In September 1963, Pumerantz was named assistant principal at Tomlinson Junior High School in Fairfield, Connecticut. In 1967, he obtained his PhD in education from the University of Connecticut. Pumerantz then joined the faculty of the University of Bridgeport School of Education, and co-founded UB's College of Continuing Education. After a few years as an educational consultant, during which time he and a colleague established a college in Puerto Rico that became Caribbean University, Pumerantz became the director of education for the American Osteopathic Association (AOA) in Chicago.

== Career ==
In the mid-1970s, Pumerantz was contacted by a small group of osteopathic physicians in California who wanted to establish an osteopathic medical school there. Pumerantz, though officially behind the idea in his AOA role, didn't think a new osteopathic school was feasible. "There was just too much lined up against it, and too many people who said it couldn't be done," he remembered.
However, many of the prominent osteopathic physicians in California (including Richard Eby, Ethan Allen, and Viola Fryman), finally convinced Pumerantz to lead the effort to establish a school."I had a list of reasons why it wouldn’t work, but when I started to think about it later, I realized a list of obstacles really was a plan to starting such a school," Pumerantz recalled. "You just needed to find a way around the obstacles."

In September 1977, Pumerantz became the president of the new College of Osteopathic Medicine of the Pacific (COMP), located in a largely abandoned shopping mall in downtown Pomona. COMP's first class of 36 students was admitted in October 1978. The College later acquired the former JC Penney building in the mall for division into classrooms, offices and an anatomy lab.

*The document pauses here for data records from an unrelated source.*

(** What the critical sections do on a queue that holds [l]. *)
Lemma flush_entries_spec (l : list item) :
  forall (q : queue) (w : world) (fuel : nat),
    holds q l ->
    (length l <= fuel)%nat ->
    exists w',
      flush_entries fuel (first_ptr l) (first_ptr (tail l)) q w
      = Some (set_list [] q, w')
      /\ trace w' = trace w ++ flat_map (release_events (free_hook q)) l
      /\ forall p,
           (p ∈ flat_map (freed_by (free_hook q)) l -> bufs w' !! p = None)
           /\ (p ∉ flat_map (freed_by (free_hook q)) l ->
               bufs w' !! p = bufs w !! p).
Proof.
  induction l as [|x l IH]; intros q w fuel Hq Hfuel.
  - exists w. rewrite (set_list_holds q [] Hq).
    split; [now destruct fuel|]. split; [now rewrite app_nil_r|].
    intros p. split; [|reflexivity].
    intros Hp. now apply elem_of_nil in Hp.
  - destruct fuel as [|fuel]; [simpl in Hfuel; lia|].
    cbn [first_ptr flush_entries tail].
    rewrite (list_del_first_holds q x l Hq). cbn [mbind option_bind].
    assert (holds (set_list l q) l) as Hl.
    { apply holds_set_list. destruct Hq as (_ & _ & Hnd).
      simpl in Hnd. now apply NoDup_cons in Hnd as [_ Hnd]. }
    destruct (get_first_holds _ l Hl) as (c & Hc & Hn).
    rewrite Hc. cbn [mbind option_bind]. rewrite Hn.
    destruct (IH (set_list l q)
                 (item_free (Some (set_list l q)) (Some x) w) fuel Hl)
      as (w' & -> & Htr & Hbufs); [simpl in Hfuel; lia|].
    exists w'. split; [reflexivity|].
    split.
    + rewrite Htr, item_free_trace. simpl. now rewrite <- app_assoc.
    + intros p. destruct (Hbufs p) as [Hin Hout].
      destruct (item_free_bufs (set_list l q) x w p) as [Hin1 Hout1].
      simpl in *. split; intros Hp.
      * destruct (decide (p ∈ flat_map (freed_by (free_hook q)) l))
          as [Hl'|Hl']; [now apply Hin|].
        rewrite (Hout Hl'). apply Hin1.
        apply elem_of_app in Hp as [Hp|Hp]; [exact Hp|contradiction].
      * rewrite Hout, Hout1; [reflexivity| |];
          intros Hin'; apply Hp; apply elem_of_app; auto.
Qed.
(** Splits a run of [LoadConfig] at its [return] statements, in order. *)
Ltac split_run H :=
  rewrite LoadConfig_runs in H; unfold LoadConfig_run in H; cbv zeta in H;
  let Hconf := fresh "Hconf" in
  let Hexe := fresh "Hexe" in
  let Hwd := fresh "Hwd" in
  let Htoml := fresh "Htoml" in
  let Hbash := fresh "Hbash" in
  let Hcache := fresh "Hcache" in
  let Hdata := fresh "Hdata" in
  destruct (String.eqb (ConfDir (step_ConfDir _ _ _)) "") eqn:Hconf in H;
  [|destruct (os_Executable _) as [?exePath|?cause] eqn:Hexe in H;
    [destruct (os_Getwd _) as [?wd|?cause] eqn:Hwd in H;
     [rewrite located_eq in H;
      destruct (step_toml _ _) as [?c4|?err] eqn:Htoml in H;
      [destruct (step_BashPath _ _ _) as [?c6|?err] eqn:Hbash in H;
       [destruct (String.eqb (CacheDir (step_CacheDir _ _ _)) "")
          eqn:Hcache in H;
        [|destruct (String.eqb (DataDir (step_DataDir _ _ _)) "")
            eqn:Hdata in H]
       |]
      |]
     |]
    |]].

Lemma step_toml_file env (m : gmap string string) (exePath wd : string) c4 :
  step_toml sys (located sys env m exePath wd) = inl c4 →
  ∃ file, toml_file sys m = Ok file
          ∧ c4 = after_toml file (located sys env m exePath wd).
Proof.
  intros H. unfold toml_file.
  destruct (step_toml_located _ _ _ _ _ H) as [[Hp ->]|(t & Hp & Ht & ->)].
  - exists None. by rewrite Hp.
  - exists (Some t). apply String.eqb_neq in Hp. by rewrite Hp, Ht.
Qed.

Lemma step_toml_fails env (m : gmap string string) (exePath wd : string) err :
  step_toml sys (located sys env m exePath wd) = inr err →
  ∃ cause, toml_file sys m = Err cause
           ∧ err = ErrParse (toml_path sys (conf_dir sys m)) cause.
Proof.
  unfold step_toml, toml_file. cbn [TomlPath located set_TomlPath].
  destruct (String.eqb (toml_path sys (conf_dir sys m)) ""); [done|].
  cbn [negb].
  destruct (toml_DecodeFile sys _) as [t|cause]; [done|].
  intros [= <-]. by exists cause.
Qed.

Lemma BashPath_after_toml file env (m : gmap string string) (exePath wd : string) :
  BashPath (after_toml file (located sys env m exePath wd)) = toml_bash file.
Proof. by destruct file. Qed.

Lemma tail_dirs_after env (m : gmap string string) (exePath wd : string) σ
    file c6 :
  step_BashPath sys
    (default ""
       (contents
          (heap (step_WarnTimeout sys env
                   (after_toml file (located sys env m exePath wd)) σ).2)
          env !! DIRENV_BASH))
    (step_WarnTimeout sys env
       (after_toml file (located sys env m exePath wd)) σ).1 = inl c6 →
  heap (step_WarnTimeout sys env
          (after_toml file (located sys env m exePath wd)) σ).2 = heap σ
  ∧ bash_choice sys (toml_bash file)
      (default ""
         (contents
            (heap (step_WarnTimeout sys env
                     (after_toml file (located sys env m exePath wd)) σ).2)
            env !! DIRENV_BASH))
    = Ok (BashPath c6)
  ∧ c6 = set_BashPath (BashPath c6)
           (step_WarnTimeout sys env
              (after_toml file (located sys env m exePath wd)) σ).1
  ∧ CacheDir c6 = ""
  ∧ DataDir c6 = "".
Proof.
  intros Hbash.
  destruct (step_WarnTimeout_frame env
              (after_toml file (located sys env m exePath wd)) σ)
    as [Hc5 Hheap].
  apply step_BashPath_inv in Hbash as [Hchoice Hc6].
  rewrite Hc5 in Hchoice. cbn [BashPath set_WarnTimeout] in Hchoice.
  rewrite BashPath_after_toml in Hchoice.
  split; [done|]. split; [done|]. split; [done|].
  rewrite Hc6, Hc5. cbn [CacheDir DataDir set_BashPath set_WarnTimeout].
  by destruct file.
Qed.

(** After the TOML step the directories are still unset; the timeout and
    interpreter steps leave them so. *)
Lemma tail_dirs env (m : gmap string string) (exePath wd : string) σ c4 c6 :
  step_toml sys (located sys env m exePath wd) = inl c4 →
  step_BashPath sys
    (default "" (contents (heap (step_WarnTimeout sys env c4 σ).2) env
                 !! DIRENV_BASH))
    (step_WarnTimeout sys env c4 σ).1 = inl c6 →
  heap (step_WarnTimeout sys env c4 σ).2 = heap σ
  ∧ bash_choice sys (BashPath c4)
      (default "" (contents (heap (step_WarnTimeout sys env c4 σ).2) env
                   !! DIRENV_BASH))
    = Ok (BashPath c6)
  ∧ c6 = set_BashPath (BashPath c6) (step_WarnTimeout sys env c4 σ).1
  ∧ CacheDir c6 = ""
  ∧ DataDir c6 = "".
Proof.
  intros Htoml Hbash.
  destruct (step_WarnTimeout_frame env c4 σ) as [Hc5 Hheap].
  apply step_BashPath_inv in Hbash as [Hchoice Hc6].
  rewrite Hc5 in Hchoice. cbn [BashPath set_WarnTimeout] in Hchoice.
  split; [done|]. split; [done|]. split; [done|].
  rewrite Hc6, Hc5. cbn [CacheDir DataDir set_BashPath set_WarnTimeout].
  by destruct (step_toml_located _ _ _ _ _ Htoml) as [[_ ->]|(t & _ & _ & ->)].
Qed.

Lemma LoadConfig_ok_inv env σ cfg σ' :
  LoadConfig sys env σ = (Some cfg, None, σ') →
  ∃ exePath wd c4,
    os_Executable sys = Ok exePath
    ∧ os_Getwd sys = Ok wd
    ∧ step_toml sys (located sys env (contents (heap σ) env) exePath wd) = inl c4
    ∧ σ' = (step_WarnTimeout sys env c4 σ).2
    ∧ bash_choice sys (BashPath c4) (default "" (contents (heap σ) env !! DIRENV_BASH))
      = Ok (BashPath cfg)
    ∧ cfg = set_DataDir (xdg_DataDir sys (contents (heap σ) env) "direnv")
              (set_CacheDir (xdg_CacheDir sys (contents (heap σ) env) "direnv")
                 (set_BashPath (BashPath cfg)
                    (step_WarnTimeout sys env c4 σ).1))
    ∧ conf_dir sys (contents (heap σ) env) ≠ ""
    ∧ xdg_CacheDir sys (contents (heap σ) env) "direnv" ≠ ""
    ∧ xdg_DataDir sys (contents (heap σ) env) "direnv" ≠ "".
Proof.
  intros H. split_run H; try discriminate H.
  injection H as <- <-.
  destruct (tail_dirs _ _ _ _ _ _ _ Htoml Hbash)
    as (Hheap & Hchoice & Hc6 & Hcd & Hdd).
  rewrite step_CacheDir_eq in * by done.
  rewrite step_DataDir_eq in * by done.
  cbn [CacheDir DataDir set_CacheDir set_DataDir BashPath] in *.
  exists exePath, wd, c4.
  rewrite step_ConfDir_eq in Hconf. cbn [ConfDir set_ConfDir] in Hconf.
  apply String.eqb_neq in Hconf, Hcache, Hdata.
  rewrite Hheap in Hchoice.
  repeat split; try done.
  by rewrite <- Hc6.
Qed.

(** [LoadConfig] always hands back the pointer it allocated first. *)
Lemma LoadConfig_returns_config env σ :
  ∃ cfg, (LoadConfig sys env σ).1.1 = Some cfg.
Proof.
  destruct (LoadConfig sys env σ) as [[c e] σ'] eqn:H.
  split_run H; injection H as <- <- <-; eauto.
Qed.

(** [LoadConfig] leaves every map object as it found it. *)
Lemma LoadConfig_heap env σ : heap (LoadConfig sys env σ).2 = heap σ.
Proof.
  destruct (LoadConfig sys env σ) as [[c e] σ'] eqn:H.
  split_run H; injection H as <- <- <-; cbn [snd]; try done;
    apply step_WarnTimeout_frame.
Qed.


(** The error of [LoadConfig] is [load_error] of what it finds. *)
Lemma LoadConfig_error env σ :
  (LoadConfig sys env σ).1.2 = load_error sys (contents (heap σ) env).
Proof.
  destruct (LoadConfig sys env σ) as [[c e] σ'] eqn:H.
  unfold load_error. cbn [fst snd].
  split_run H; injection H as <- <- <-;
    rewrite step_ConfDir_eq in Hconf; cbn [ConfDir set_ConfDir] in Hconf;
    rewrite Hconf, ?Hexe, ?Hwd; try done.
  - apply step_toml_file in Htoml as (file & -> & ->).
    destruct (tail_dirs_after _ _ _ _ _ _ _ Hbash)
      as (Hheap & Hchoice & Hc6 & Hcd & Hdd).
    rewrite Hheap in Hchoice. rewrite Hchoice.
    rewrite step_CacheDir_eq in Hcache by done.
    cbn [CacheDir set_CacheDir] in Hcache. by rewrite Hcache.
  - apply step_toml_file in Htoml as (file & -> & ->).
    destruct (tail_dirs_after _ _ _ _ _ _ _ Hbash)
      as (Hheap & Hchoice & Hc6 & Hcd & Hdd).
    rewrite Hheap in Hchoice. rewrite Hchoice.
    rewrite step_CacheDir_eq in Hcache, Hdata by done.
    rewrite step_DataDir_eq in Hdata by done.
    cbn [CacheDir DataDir set_CacheDir set_DataDir] in Hcache, Hdata.
    by rewrite Hcache, Hdata.
  - apply step_toml_file in Htoml as (file & -> & ->).
    destruct (tail_dirs_after _ _ _ _ _ _ _ Hbash)
      as (Hheap & Hchoice & Hc6 & Hcd & Hdd).
    rewrite Hheap in Hchoice. rewrite Hchoice.
    rewrite step_CacheDir_eq in Hcache, Hdata by done.
    rewrite step_DataDir_eq in Hdata by done.
    cbn [CacheDir DataDir set_CacheDir set_DataDir] in Hcache, Hdata.
    by rewrite Hcache, Hdata.
  - apply step_toml_file in Htoml as (file & -> & ->).
    apply step_BashPath_fails in Hbash as (cause & -> & Hchoice & _).
    destruct (step_WarnTimeout_frame env
                (after_toml file
                   (located sys env (contents (heap σ) env) exePath wd)) σ)
      as [Hc5 Hheap].
    rewrite Hc5 in Hchoice. cbn [BashPath set_WarnTimeout] in Hchoice.
    rewrite BashPath_after_toml, Hheap in Hchoice. by rewrite Hchoice.
  - apply step_toml_fails in Htoml as (cause & -> & ->). done.
Qed.

(** A successful run, field by field. *)
Lemma LoadConfig_ok_closed env σ cfg σ' :
  LoadConfig sys env σ = (Some cfg, None, σ') →
  ∃ exePath wd file,
    os_Executable sys = Ok exePath
    ∧ os_Getwd sys = Ok wd
    ∧ toml_file sys (contents (heap σ) env) = Ok file
    ∧ step_WarnTimeout sys env
        (after_toml file (located sys env (contents (heap σ) env) exePath wd))
        σ
      = (set_WarnTimeout (WarnTimeout cfg)
           (after_toml file
              (located sys env (contents (heap σ) env) exePath wd)),
         σ')
    ∧ bash_choice sys (toml_bash file)
        (default "" (contents (heap σ) env !! DIRENV_BASH))
      = Ok (BashPath cfg)
    ∧ cfg = set_DataDir (xdg_DataDir sys (contents (heap σ) env) "direnv")
              (set_CacheDir (xdg_CacheDir sys (contents (heap σ) env) "direnv")
                 (set_BashPath (BashPath cfg)
                    (set_WarnTimeout (WarnTimeout cfg)
                       (after_toml file
                          (located sys env (contents (heap σ) env)
                             exePath wd))))).
Proof.
  intros H.
  destruct (LoadConfig_ok_inv _ _ _ _ H)
    as (exePath & wd & c4 & Hexe & Hwd & Htoml & Hσ & Hchoice & Hcfg & _).
  apply step_toml_file in Htoml as (file & Hfile & ->).
  rewrite BashPath_after_toml in Hchoice.
  exists exePath, wd, file.
  destruct (step_WarnTimeout_frame env
              (after_toml file
                 (located sys env (contents (heap σ) env) exePath wd)) σ)
    as [Hc5 _].
  assert (Hwt : WarnTimeout cfg
                = WarnTimeout
                    (step_WarnTimeout sys env
                       (after_toml file
                          (located sys env (contents (heap σ) env)
                             exePath wd)) σ).1)
    by (rewrite Hcfg at 1; reflexivity).
  rewrite <- Hwt in Hc5.
  repeat split; try done.
  - rewrite <- Hc5, Hσ. by destruct (step_WarnTimeout sys env _ σ).
  - by rewrite <- Hc5.
Qed.
(** * Braille display driver (BRAILLE_CONFIG.h / BRAILLE_CONFIG.cpp)

    A shallow embedding of the [BrailleDisplay] class of the Braille
    Writing Tutor firmware, and the properties of its text encoder, its
    actuator scheduler and its shift-register serializer.

    Conventions of the embedding.
    - [uint8_t] and [unsigned long] values are integers of [Z]; the places
      where the C++ code computes in a fixed width are wrapped with [u8]
      and [u32] ([unsigned long] is 32 bits wide on the Arduino targets).
    - The three arrays of the class are lists, read with stdpp's lookup and
      written with [alter] / insert at [Z.to_nat] of the C++ index.
    - [millis()] is the explicit argument [now] of every operation that
      reads the clock; the readings taken inside one call that contains no
      [delay()] are the same value.  [delay(n)] advances the clock by [n].
    - [Serial] printing and pin configuration are not part of the state;
      the bytes handed to [shiftOut] are logged in [shiftedOut]. *)

From Stdlib Require Import ZArith Lia Bool Ascii String.
From stdpp Require Import base list strings.

Local Open Scope Z_scope.
(** Why a build yields no object: a read that it needs failed, which is on
    record, or the Node answered such a read with an empty value; and when no
    read for the member fails, nothing is recorded. *)
Lemma nc_object_factory_none fuel m dm dm' :
  nc_object_factory fuel (m_classId m) (m_oid m) (m_role m) dm
  = Return (None, dm') ->
  ((read_failed m /\ error dm' = true) \/ read_empty m)
  /\ (reads_succeed m -> dm' = dm).
Proof.
  destruct fuel as [|fuel]; [discriminate|].
  unfold read_failed, read_empty, reads_succeed.
  destruct (is_block_class (m_classId m)) eqn:Hblock.
  - rewrite nc_object_factory_block_eq by done. unfold empty_answer.
    destruct (remote_get_property (m_oid m) RUNTIME_PROPERTY_CONSTRAINTS)
      as [rc|detail0] eqn:Hrc; cbn [get_property];
      (destruct (remote_members (m_oid m)) as [[[|m0 ms]|]|detail] eqn:Hms;
       cbn [get_property];
       [ intros [= <-]
       | destruct (build_members _ _ _ _) as [[children dm3]|e]; cbn;
         discriminate
       | intros [= <-]
       | intros [= <-] ]);
      (split; [eauto | intros [[? ?] [? ?]]; congruence]).
  - cbn [nc_object_factory]. rewrite Hblock.
    destruct (is_class_manager_class (m_classId m)) eqn:Hcm;
      [|destruct (get_property PNone _ _ _ dm); discriminate].
    destruct (get_property PNone _ _ _ dm) as [rc dm1] eqn:Hget.
    assert (Hdm1 : (exists v, remote_get_property (m_oid m)
                                RUNTIME_PROPERTY_CONSTRAINTS = Value v) ->
              dm1 = dm).
    { intros [v Hv]. rewrite Hv in Hget. cbn in Hget. congruence. }
    clear Hget.
    pose proof (get_class_manager_descriptors_cases (m_oid m) CONTROL_CLASSES
                  (m_role m +:+ ": ") dm1) as Hc.
    pose proof (get_class_manager_descriptors_error (m_oid m) DATATYPES
                  (m_role m +:+ ": ")
                  (get_class_manager_descriptors (m_oid m) CONTROL_CLASSES
                     (m_role m +:+ ": ") dm1).2) as Hmono.
    pose proof (fun v => get_class_manager_descriptors_value (m_oid m)
                  CONTROL_CLASSES (m_role m +:+ ": ") dm1 v) as Hcv.
    destruct (get_class_manager_descriptors (m_oid m) CONTROL_CLASSES _ dm1)
      as [cds dm2]. cbn [fst snd] in Hc, Hmono, Hcv.
    pose proof (get_class_manager_descriptors_cases (m_oid m) DATATYPES
                  (m_role m +:+ ": ") dm2) as Hd.
    pose proof (fun v => get_class_manager_descriptors_value (m_oid m)
                  DATATYPES (m_role m +:+ ": ") dm2 v) as Hdv.
    destruct (get_class_manager_descriptors (m_oid m) DATATYPES _ dm2)
      as [dds dm3]. cbn [fst snd] in Hd, Hmono, Hdv.
    assert (Hsilent : reads_succeed m -> dm3 = dm).
    { unfold reads_succeed. rewrite Hblock.
      intros [Hrc Hrest]. destruct (Hrest Hcm) as [[v Hv] [w Hw]].
      rewrite (Hdv _ Hw), (Hcv _ Hv). by apply Hdm1. }
    unfold reads_succeed in Hsilent. rewrite Hblock in Hsilent.
    assert (Hcause :
      no_descriptors cds = true \/ no_descriptors dds = true ->
      (is_true true
       /\ (exists detail,
             remote_model_descriptors (m_oid m) CONTROL_CLASSES = Failure detail
             \/ remote_model_descriptors (m_oid m) DATATYPES = Failure detail))
      /\ error dm3 = true
      \/ is_true true
         /\ (empty_answer (remote_model_descriptors (m_oid m) CONTROL_CLASSES)
             \/ empty_answer (remote_model_descriptors (m_oid m) DATATYPES))).
    { intros [Hno|Hno].
      - destruct (Hc Hno) as [[[detail Hf] He]|Hempty].
        + left. split; [split; [done|]; exists detail; by left | auto].
        + right. split; [done | by left].
      - destruct (Hd Hno) as [[[detail Hf] He]|Hempty].
        + left. split; [split; [done|]; exists detail; by right | done].
        + right. split; [done | by right]. }
    unfold is_true in Hcause.
    destruct cds as [[|c cs]|], dds as [[|d ds]|]; try discriminate;
      intros [= <-];
      (split; [apply Hcause; cbn; auto
              |intros [Hrc Hrest]; apply Hsilent; split; [done|];
               intros _; by apply Hrest]).
Qed.

Lemma member_build_none fuel m dm dm' :
  member_build fuel m dm = Return (None, dm') ->
  ((read_failed m /\ error dm' = true) \/ read_empty m)
  /\ (reads_succeed m -> dm' = dm).
Proof. intros Hm%member_build_return. by eapply nc_object_factory_none. Qed.

Lemma build_members_total build ms children dm :
  (forall m dm0, m ∈ ms -> exists r dm1, build m dm0 = Return (r, dm1)) ->
  exists children' dm', build_members build ms children dm
                        = Return (children', dm').
Proof.
  revert children dm. induction ms as [|m ms IH]; intros children dm Hall;
    unfold build_members; fold build_members.
  - eauto.
  - destruct (Hall m dm) as (r & dm1 & Hm); [by left|].
    rewrite Hm. cbn [bind]. apply IH. intros m' dm0 Hin. apply Hall. by right.
Qed.
(** ** Shared helpers ([decorators/helpers.py]) *)

(** Modelled from the spec: [_initial_docs] is not part of the sources at
    hand.  Section 4.1: the baseline has one default path parameter, named
    from the schema's [url_id_field] option if present (otherwise a
    placeholder with no name), an empty [responses] map, [security] defaulted
    to the access-token requirement, and empty [tags]. *)
Definition _initial_docs (schema : Schema) (with_id_in_path : bool) : OperationObject :=
  {| operationId := None;
     summary := None;
     op_tags := [];
     parameters :=
       if with_id_in_path
       then [ {| ident := None;
                 name := url_id_field (opts schema);
                 in_ := Some Locations.path;
                 description := None;
                 required := None;
                 allowEmptyValue := None |} ]
       else [];
     requestBody := None;
     responses := ∅;
     security := Some [ [(Securities.name Securities.access_token, [])] ] |}.

(** Modelled from the spec: [_update_errors] is not part of the sources at
    hand.  Section 4.3: for each entry of the mapping, insert or overwrite
    [responses[str(status_code)] = {"description": description}].  The
    mapping is a dict keyed by integers, hence a finite map on [Z]; [pretty]
    is the decimal string of an integer, as [str] gives it. *)
Definition _update_errors (open_api_data : OperationObject)
    (errors : option (gmap Z string)) : OperationObject :=
  match errors with
  | None => open_api_data
  | Some errors =>
      map_fold
        (λ status_code description d,
           setitem_responses d (pretty status_code)
             (JDict [("description", JStr description)]))
        open_api_data errors
  end.

(** ** The builder *)

(** [{"content": {"application/json": {"schema": {"$ref": ref}}}}] *)
Definition json_content (ref : string) : json :=
  JDict [("content",
          JDict [("application/json",
                  JDict [("schema", JDict [("$ref", JStr ref)])])])].

Section post.

(** The truth value of a schema class: [True], unless its metaclass says
    otherwise. *)
Context {Schema_truthy : Truthy Schema}.

(** The factory of the baseline ([_initial_docs] of [decorators/helpers.py]),
    of which the builder uses [parameters], [summary] and [security]. *)
Variable initial_docs : Schema → bool → OperationObject.

(** The collaborators of the builder: the schema registry, the path manager
    and the constructor of the parameter model, called on the entries of a
    raw mapping as keyword arguments ([None] when validation fails). *)
Variable schema_name : Schema → string.
Variable schema_ref : Schema → string.
Variable generate_operation_id : string → bool → Schema → string.
Variable ParameterObject_of : dict → option ParameterObject.

(** [if isinstance(data, dict)]: build the structured parameter from the
    mapping; a structured parameter is taken as it is. *)
Definition to_ParameterObject (data : ParamInput) : result ParameterObject :=
  match data with
  | Raw kwargs =>
      match ParameterObject_of kwargs with
      | Some p => ret p
      | None => raise ValidationError
      end
  | Structured p => ret p
  end.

=== Growth into WesternU ===
In 1982, 31 students graduated as Doctors of Osteopathic Medicine from COMP. In 1996, Pumerantz oversaw the restructuring of COMP into Western University of Health Sciences.

Under Pumerantz, the university grew to 3,900 students in nine different colleges with over 12,500 health sciences alumni. WesternU had also grown to more than 1,100 staff and faculty, making it the fourth-largest employer in the Pomona Valley.

Pumerantz distilled his philosophy into this concept: "The discipline of learning. The art of caring."

== Awards and honors ==
The Chronicle of Higher Education has named WesternU one of its "Great Colleges to Work For" each year since 2012, with the 2014-16 recognitions including addition to the Chronicle Honor Roll as an institution with five or more areas of employment excellence.
Pumerantz himself was the recipient of numerous awards, including the 1995 Distinguished Alumni Award from the University of Connecticut, the 1995 Dale Dodson Award for national leadership from the American Association of Colleges of Osteopathic Medicine, and the 2010 Distinguished Educator Award from the Boy Scouts of America. In 2011, he was selected to receive the prestigious Ellis Island Medal of Honor, and in 2013 was given the Northwest Osteopathic Medical Foundation's Founders Award for Exceptional Accomplishment. He was listed in Who's Who in the East, Who's Who in the West, Who's Who in California, Who's Who in America, the Directory of International Biography, and in Outstanding Educators.

== Retirement ==
Pumerantz retired from WesternU in September 2015. He transitioned to President Emeritus of the university, where he continued to work part-time until his death in 2017.